2012 Cluster Failures

  • lmacdonald

    Hall of Fame

    Points: 3763

    Hi,

    We are relatively new to clustering. We are experience a lot of failovers and was wondering if someone could help me figure out where to start looking for the issue. We see regular errors in the cluster manager. Also the remote desktop experience is poor, very laggy taking 20-30 seconds to drag windows around the screen. Disk latency is also rather high. For example the average read latency for the drives are 70 milliseconds each and I read that over 20 milliseconds you may start seeing problems. I'm not sure if this would cause a failover or if what I read was accurate. The average read stall times in ms is several hundred. The most common wait types are PAGEIOLATCH_SH and LATCH_EX and SOS_SCHEDULER_YIELD.

    I also ran the network cluster validation test and did get some warnings. They are below.

    -Adapters iscsi_vlan192_slot6_top and iscsi_vlan192_slot7_top on node serverfqn have IP addresses on the same subnet.

    -Adapters iscsi_vlan197_slot6_bottom and iscsi_vlan197_slot7_bottom on node serverfqn have IP addresses on the same subnet.

    -The RegisterAllProvidersIP property for network name 'Name: serverfqn' is set to 1. For the current cluster configuration this value should be set to 0.

    I sent this info out to the systems team who built the cluster but did not get a response. Below are some more errors, this time from the cluster manager. I am just wondering as a DBA who doesn't have much control over the windows cluster if there are other places I can look to help narrow down the bottleneck. Thanks for any help.

    System

    Event ID: 1129

    Level: Error

    Task: Network Manager

    Source: Microsoft_windows-FailoverCluster

    Cluster network 'Cluster' is partitioned. Some attached failover cluster nodes cannot communicate with each other over the network. The failover cluster was not able to determine the location of the failure. Run the Validate a Configuration wizard to check your network configuration. If the condition persists, check for hardware or software errors related to the network adapter. Also check for failures in any other network components to which the node is connected such as hubs, switches, or bridges.

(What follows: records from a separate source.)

(* ===== verification/ShmContract.v ===== *)
(** * The contract of a segment

    The theorems about the writer and its readers together: what a creation leaves, what a
    refusal leaves, what the counters count, and what a read, a stream, the dirty index and
    the directory may answer while the writer runs. *)

From S2P Require Import Prelude OrdMap Numeric Identity Descriptor Continuity Observation Book BookProps ShmCodec ShmCell ShmLayout ShmWriter ShmWriterProps ShmRun ShmInv ShmReader ShmReaderProps ShmReads ShmAnswers.

(** ** A concrete run

    One market of two levels, a book and a mutation of it published once each. *)

Definition demo_layout : SegmentLayout :=
  {| directory_capacity := 1; state_slot_capacity := 1; level_capacity := 2;
     event_capacity := 2; dirty_capacity := 4 |}.
Definition demo_region : SegmentRegion :=
  {| size_bytes := region_size demo_layout; is_writable := true; attachment_id := 7;
     backing_path := None |}.
Definition demo_config : SegmentConfig := config_new demo_layout 5 1.
Definition demo_created : SegmentWriter := fresh_writer demo_region demo_config InHeader.

Definition after {A} (w : SegmentWriter) (r : option (A * SegmentWriter)) : SegmentWriter :=
  match r with Some (_, w') => w' | None => w end.

Definition demo_market : MarketRef := BookProps.sample_market.
Definition demo_installed : SegmentWriter := after demo_created (install demo_market demo_created).
Definition demo_handle : MarketHandle :=
  {| segment := demo_created.(binding); entry_index := 0; state_slot_index := 0 |}.
Definition demo_book : PublishedBook := publish based_book.
Definition demo_stated : SegmentWriter :=
  after demo_installed (publish_stamped demo_handle demo_book 100 90 true demo_installed).
Definition demo_mutation : BookMutation :=
  {| mutation_provenance := provenance_of sample_input; old := None;
     new := Some (sample_level Ask 41 7) |}.
Definition demo_cursor : MutationCursor := {| cursor_epoch := 0; cursor_position := 0 |}.
Definition demo_writer : SegmentWriter :=
  after demo_stated (publish_mutation demo_handle 1 demo_cursor demo_mutation 101 91 demo_stated).
Definition demo_log : list Publication :=
  [StatePublished 0 0 demo_book 100 90; MutationPublished 0 1 demo_cursor demo_mutation 101 91].

Lemma demo_layout_wf : layout_wf demo_layout.
Proof. split; try done; vm_compute; split; discriminate. Qed.

Lemma demo_market_typed : market_wf demo_market /\ market_text demo_market.
Proof. split; [split_and!; vm_compute; split_and!; discriminate|split_and!; reflexivity]. Qed.

Lemma demo_installed_trace : writer_trace [] demo_installed.
Proof.
  apply (trace_install [] demo_created demo_market (Ok demo_handle)).
  - apply (trace_create demo_region demo_config true (Ok ()) demo_created demo_created.(memory));
      [exact demo_layout_wf|simpl; lia|split; vm_compute; discriminate|by vm_compute].
  - apply demo_market_typed.
  - by vm_compute.
Qed.

Lemma demo_trace : writer_trace demo_log demo_writer.
Proof.
  apply (trace_mutation [StatePublished 0 0 demo_book 100 90] demo_stated demo_handle 1 demo_cursor
    demo_mutation 101 91 (Ok ())); [|split; vm_compute; discriminate|split; vm_compute; discriminate|by vm_compute].
  apply (trace_state [] demo_installed demo_handle demo_book 100 90 true (Ok ()));
    [exact demo_installed_trace|split; vm_compute; discriminate|by vm_compute].
Qed.

Lemma demo_run : typed_run demo_log demo_writer.
Proof.
  split; [exact demo_trace|]. split.
  - assert (markets demo_writer = [demo_market]) as -> by by vm_compute.
    apply Forall_singleton, demo_market_typed.
  - apply Forall_cons_2; [|apply Forall_singleton].
    + assert (E : demo_book.(published_levels) = first_book \/ demo_book.(published_levels) = rev first_book)
        by (vm_compute; auto).
      split_and!; [|by vm_compute|by vm_compute].
      destruct E as [-> | ->]; repeat (constructor; [by apply sample_level_wf|]); constructor.
    + split_and!; [done|by split; vm_compute|done|].
      intros lv [= <-]. by apply sample_level_wf.
Qed.

(** ** The writer *)

Lemma refusable_false log w : writer_inv log w -> 2 * len log + 2 <= U64_MAX ->
  forall h market b, refusable h market b w -> addressable h market w /\ b = true -> False.
Proof.
  intros Hinv Hlog h market b [Hr|[-> |Hr]] [Ha Hb]; [done|done|].
  apply (inv_counters_unspent _ _ Hinv) in Hr. lia.
Qed.

(** A publication by its cases: refused for a reason, or done. *)
Ltac accepted_exactly cases :=
  match goal with Hrefuse : forall h market b, refusable _ _ _ _ -> _ |- _ =>
    let Es := fresh "Es" in let E := fresh "E" in let Hr := fresh "Hr" in
    destruct cases as [(? & E & Hr)|(? & Es & ? & _ & E)]; rewrite E; eexists _, _;
      (split; [reflexivity|]); (split; [|done]);
      [split; [done|intros H; by destruct (Hrefuse _ _ _ Hr)]|split; [intros _; by rewrite Es|done]]
  end.

(** However the writer has run, each of its operations ends without a failed assertion.
    While no counter can have reached its width, a publication is accepted exactly when its
    handle is the one installation gave for the market it names and its content fits the
    record, and then the publication is the next of the run; an installation is accepted
    exactly when the market is new, a directory entry is left and the identity fits. An
    operation that is refused changes nothing at all. *)
Theorem writer_accepts_exactly log w : writer_trace log w -> 2 * len log + 2 <= U64_MAX ->
  (forall market, market_wf market -> exists r w', install market w = Some (r, w') /\
     match r with
     | Ok handle => ~ market ∈ markets w /\ len (markets w) < (writer_layout w).(directory_capacity) /\
         len (identity_bytes market) <= IDENTITY_CAPACITY /\
         markets w' = markets w ++ [market] /\ addressable handle market w'
     | Err _ => w' = w /\ (market ∈ markets w \/
         (writer_layout w).(directory_capacity) <= len (markets w) \/
         IDENTITY_CAPACITY < len (identity_bytes market))
     end) /\
  (forall handle, 0 <= handle.(entry_index) <= U32_MAX ->
     (forall book commit_time arrival_time woken, exists r w',
        publish_stamped handle book commit_time arrival_time woken w = Some (r, w') /\
        (is_ok r = true <-> addressable handle book.(published_market) w /\
           is_ok (stage (writer_layout w) book) = true) /\ (is_ok r = false -> w' = w)) /\
     forall revision cursor now arrival_time, 0 <= cursor.(cursor_position) <= U64_MAX ->
       (forall mutation, exists r w',
          publish_mutation handle revision cursor mutation now arrival_time w = Some (r, w') /\
          (is_ok r = true <-> addressable handle mutation.(mutation_provenance).(market) w /\
             is_ok (stage_mutation mutation) = true) /\ (is_ok r = false -> w' = w)) /\
       forall resolution, exists r w',
         publish_resolution handle revision cursor resolution now arrival_time w = Some (r, w') /\
         (is_ok r = true <->
            addressable handle resolution.(observation).(resolution_provenance).(market) w /\
            is_ok (stage_resolution resolution) = true) /\ (is_ok r = false -> w' = w)).
Proof.
  intros Ht Hlog. pose proof (trace_inv _ _ Ht) as Hinv.
  pose proof (inv_well_placed _ _ Hinv) as Hw. pose proof (inv_counters_sane _ _ Hinv) as Hs.
  pose proof (inv_count _ _ Hinv) as Hc. pose proof (dirty_position_range _ _ Hinv) as Hd.
  pose proof (refusable_false log w Hinv Hlog) as Hrefuse.
  split; [|intros handle Hh; split; [|intros revision cursor now at_ Hp; split]].
  - intros mk Hmk. destruct (install_cases log mk w Hinv Hmk) as [(e & E & Hr)|(E & Hlt & Hnew & Hl)];
      rewrite E; eexists _, _; (split; [done|]); rewrite len_markets; [done|].
    split_and!; try done; [apply markets_install|].
    split_and!; [done|done|]. rewrite markets_install. cbn [entry_index].
    rewrite lookup_app_r by (unfold markets, len; rewrite length_fmap; lia).
    unfold markets, len. by rewrite length_fmap, Nat2Z.id, Nat.sub_diag.
  - intros book ct at_ woken.
    accepted_exactly (publish_stamped_cases handle book ct at_ woken w Hw Hs Hd Hc ltac:(lia)).
  - intros mutation.
    accepted_exactly (publish_mutation_cases handle revision cursor mutation now at_ w Hw Hs Hc ltac:(lia) Hp).
  - intros resolution.
    accepted_exactly (publish_resolution_cases handle revision cursor resolution now at_ w Hw Hs Hc ltac:(lia) Hp).
Qed.

Lemma writer_accepts_exactly_witness : exists r w',
  publish_stamped demo_handle demo_book 102 92 false demo_writer = Some (r, w') /\
  is_ok r = true.
Proof.
  destruct (writer_accepts_exactly demo_log demo_writer demo_trace) as [_ H]; [vm_compute; discriminate|].
  destruct (H demo_handle) as [Hp _]; [split; vm_compute; discriminate|].
  destruct (Hp demo_book 102 92 false) as (r & w' & E & Hok & _). exists r, w'. split; [exact E|].
  apply Hok. split; [split_and!; by vm_compute|by vm_compute].
Defined.

Lemma create_formatted reg config accepts_a_wait created m : layout_wf config.(config_layout) ->
  reg.(is_writable) = true -> reg.(size_bytes) = region_size config.(config_layout) ->
  current m (reg.(size_bytes) - TRAILER_BYTES + TRL_MAGIC) <> 0 ->
  create reg config accepts_a_wait created m = Some (Err SegmentAlreadyFormatted, m).
Proof.
  intros Hl Hw Es Hm. set (l := config_layout config) in *. unfold create. fold l. rewrite Hw.
  rewrite (cbind_Ok _ _ m () m eq_refl). cbv zeta. rewrite Es, Z.eqb_refl.
  rewrite (cbind_Ok _ _ m () m eq_refl).
  pose proof (part_record_Ok l Hl TrailerPart I) as Ht. pose proof (part_record_Ok l Hl HeaderPart I) as Hh.
  simpl in Ht, Hh. rewrite Ht, Hh, <- Es.
  assert (Eb : trailer_offset l = size_bytes reg - TRAILER_BYTES) by (rewrite Es; unfold region_size; lia).
  rewrite Eb. do 2 (erewrite cbind_Ok; [|reflexivity]).
  rewrite (cbind_Ok _ _ m false m); [by apply cbind_Err|].
  unfold publishing, publish_write_once. cbn [negb orb].
  change (TRAILER_MAGIC =? 0) with false. change (TRAILER_MAGIC =? GATE_CLAIMED) with false.
  cbn [orb]. rewrite ptr_at by done. cbn [mbind option_bind]. unfold claim.
  by rewrite (proj2 (Z.eqb_neq _ _) Hm).
Qed.

(** Creating a segment over zeroed memory never fails an assertion. It succeeds exactly
    when the region is writable, has the size of the layout and is aligned, and a doorbell
    can be placed; the memory it leaves then validates for any reader, with the identity
    and the layout asked for, and a second creation over it is refused and stores nothing. *)
Theorem creation_exact region config accepts_a_wait created :
  layout_wf config.(config_layout) -> 0 <= config.(config_instance) < 2 ^ 128 ->
  0 <= config.(config_generation) <= U64_MAX ->
  exists r m, create region config accepts_a_wait created fresh_memory = Some (r, m) /\
  (is_ok r = true <-> region.(is_writable) = true /\
     region.(size_bytes) = region_size config.(config_layout) /\
     region.(size_bytes) mod REGION_ALIGNMENT = 0 /\
     is_ok (choose_doorbell region config.(config_doorbell) accepts_a_wait created) = true) /\
  forall w, r = Ok w -> m = w.(memory) /\ w.(installed) = [] /\
    w.(geometry) = {| daemon_instance_id := config.(config_instance);
                      segment_generation := config.(config_generation);
                      layout := config.(config_layout) |} /\
    validate (current m) region.(size_bytes) = Some (Ok w.(geometry)) /\
    create region config accepts_a_wait created m = Some (Err SegmentAlreadyFormatted, m).
Proof.
  intros Hl Hi Hg. destruct (create_cases region config accepts_a_wait created Hl Hi Hg) as (r & m & E & Hr).
  exists r, m. split; [exact E|]. destruct r as [w|e].
  - destruct Hr as (d & Hd & -> & -> & Hw & Hs & Ha). split; [split; [by rewrite Hd|done]|].
    intros w [= <-]. split_and!; [done..| |].
    + by apply formatted_validates.
    + apply create_formatted; [done..|].
      destruct (current_trailer region config d Hl Hs) as [-> _]. done.
  - split; [|done]. split; [done|]. intros (H1 & H2 & H3 & H4).
    destruct Hr as [Hr|[Hr|[Hr|[e' Hr]]]]; [congruence|done|done|by rewrite Hr in H4].
Qed.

    ----------------------------------------------------------

    System

    Event ID: 1126

    Level: Warning

    Task: Network Manager

    Source: Microsoft_windows-FailoverCluster

    Cluster network interface 'bnhbiscl05-01 - Cluster' for cluster node 'bnhbiscl05-01' on network 'Cluster' is unreachable by at least one other cluster node attached to the network. The failover cluster was not able to determine the location of the failure. Run the Validate a Configuration wizard to check your network configuration. If the condition persists, check for hardware or software errors related to the network adapter. Also check for failures in any other network components to which the node is connected such as hubs, switches, or bridges.

    ---------------------------------------------------------

    System

    Event ID: 1130

    Level: Error

    Task: Network Manager

    Source: Microsoft_windows-FailoverCluster

    Cluster network 'Cluster' is down. None of the available nodes can communicate using this network. Run the Validate a Configuration wizard to check your network configuration. If the condition persists, check for hardware or software errors related to the network adapter. Also check for failures in any other network components to which the node is connected such as hubs, switches, or bridges.

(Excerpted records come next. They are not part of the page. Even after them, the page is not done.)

(** Well-formedness looks at the plugs and the connections only. *)
Lemma wf_ext h h' :
  wf h -> idents h' = idents h -> conns h' = conns h -> wf h'.
Proof.
  unfold wf. rewrite !keys_idents. intros H -> ->. exact H.
Qed.

Lemma wf_filter_conns h h' f :
  wf h -> idents h' = idents h -> conns h' = filter f (conns h) -> wf h'.
Proof.
  unfold wf. rewrite !keys_idents. intros (K & C & E) -> ->.
  split; [assumption|]. split; [apply NoDup_filter; assumption|].
  intros s d H. apply filter_In in H. apply E. tauto.
Qed.

Lemma setAttr_lock_chunk p v h a d :
  undo_state h = true -> chunk_depth h = S d ->
  lookup p (attrs h) = Some a ->
  exists h', cmds.setAttr_lock p v h = (h', Ok tt)
             /\ attrs h' = update p (set_lock v) (attrs h)
             /\ conns h' = conns h
             /\ undo_view h' = undo_view h
             /\ chunk h' = InvLock p (a_lock a) :: chunk h.
Proof.
  intros Hs Hd E. unfold cmds.setAttr_lock.
  rewrite (setAttr_run _ _ _ _ _ _ E).
  rewrite (record_in_chunk _ _ d) by assumption.
  eexists. split; [reflexivity|]. repeat split.
  unfold undo_view. simpl. rewrite Hd. reflexivity.
Qed.

Lemma disconnectAttr_chunk s d h a n :
  undo_state h = true -> chunk_depth h = S n ->
  In (s, d) (conns h) ->
  lookup d (attrs h) = Some a -> a_lock a = false ->
  exists h', cmds.disconnectAttr s d h = (h', Ok tt)
             /\ attrs h' = attrs h
             /\ conns h' = filter (fun c => negb (conn_eqb (s, d) c)) (conns h)
             /\ undo_view h' = undo_view h
             /\ chunk h' = InvConnect s d :: chunk h.
Proof.
  intros Hs Hd Hin E L. unfold cmds.disconnectAttr. simpl.
  rewrite (existsb_conn _ _ Hin), E, L.
  rewrite (record_in_chunk _ _ n) by assumption.
  eexists. split; [reflexivity|]. repeat split.
  unfold undo_view. simpl. rewrite Hd. reflexivity.
Qed.

Lemma undo_view_state h len q n :
  undo_view h = (true, true, len, q, n) ->
  undo_state h = true /\ undo_infinity h = true /\ undo_length h = len
  /\ queue h = q /\ chunk_depth h = n.
Proof. unfold undo_view. intros [= -> -> -> -> ->]. auto. Qed.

    ----------------------------------------------------

    System

    Event ID: 1127

    Level: Error

    Task: Network Manager

    Source: Microsoft_windows-FailoverCluster

    Cluster network interface 'bnhbiscl05-01 - Cluster' for cluster node 'bnhbiscl05-01' on network 'Cluster' failed. Run the Validate a Configuration wizard to check your network configuration. If the condition persists, check for hardware or software errors related to the network adapter. Also check for failures in any other network components to which the node is connected such as hubs, switches, or bridges.

  • lmacdonald

    Hall of Fame

    Points: 3763

    Let me add that the MDF and LDF files are on the same drive. I told the people who created the database to not do this as it's bad practice and the two file types have different IO access patterns but they are so convinced the drive speed is so great that it shouldn't matter.

  • Perry Whittle

    SSC Guru

    Points: 233859

    lmacdonald (1/25/2016)


    Hi,

    We are relatively new to clustering. We are experience a lot of failovers and was wondering if someone could help me figure out where to start looking for the issue. We see regular errors in the cluster manager. Also the remote desktop experience is poor, very laggy taking 20-30 seconds to drag windows around the screen. Disk latency is also rather high. For example the average read latency for the drives are 70 milliseconds each and I read that over 20 milliseconds you may start seeing problems. I'm not sure if this would cause a failover or if what I read was accurate. The average read stall times in ms is several hundred. The most common wait types are PAGEIOLATCH_SH and LATCH_EX and SOS_SCHEDULER_YIELD.

    I also ran the network cluster validation test and did get some warnings. They are below.

    -Adapters iscsi_vlan192_slot6_top and iscsi_vlan192_slot7_top on node serverfqn have IP addresses on the same subnet.

    -Adapters iscsi_vlan197_slot6_bottom and iscsi_vlan197_slot7_bottom on node serverfqn have IP addresses on the same subnet.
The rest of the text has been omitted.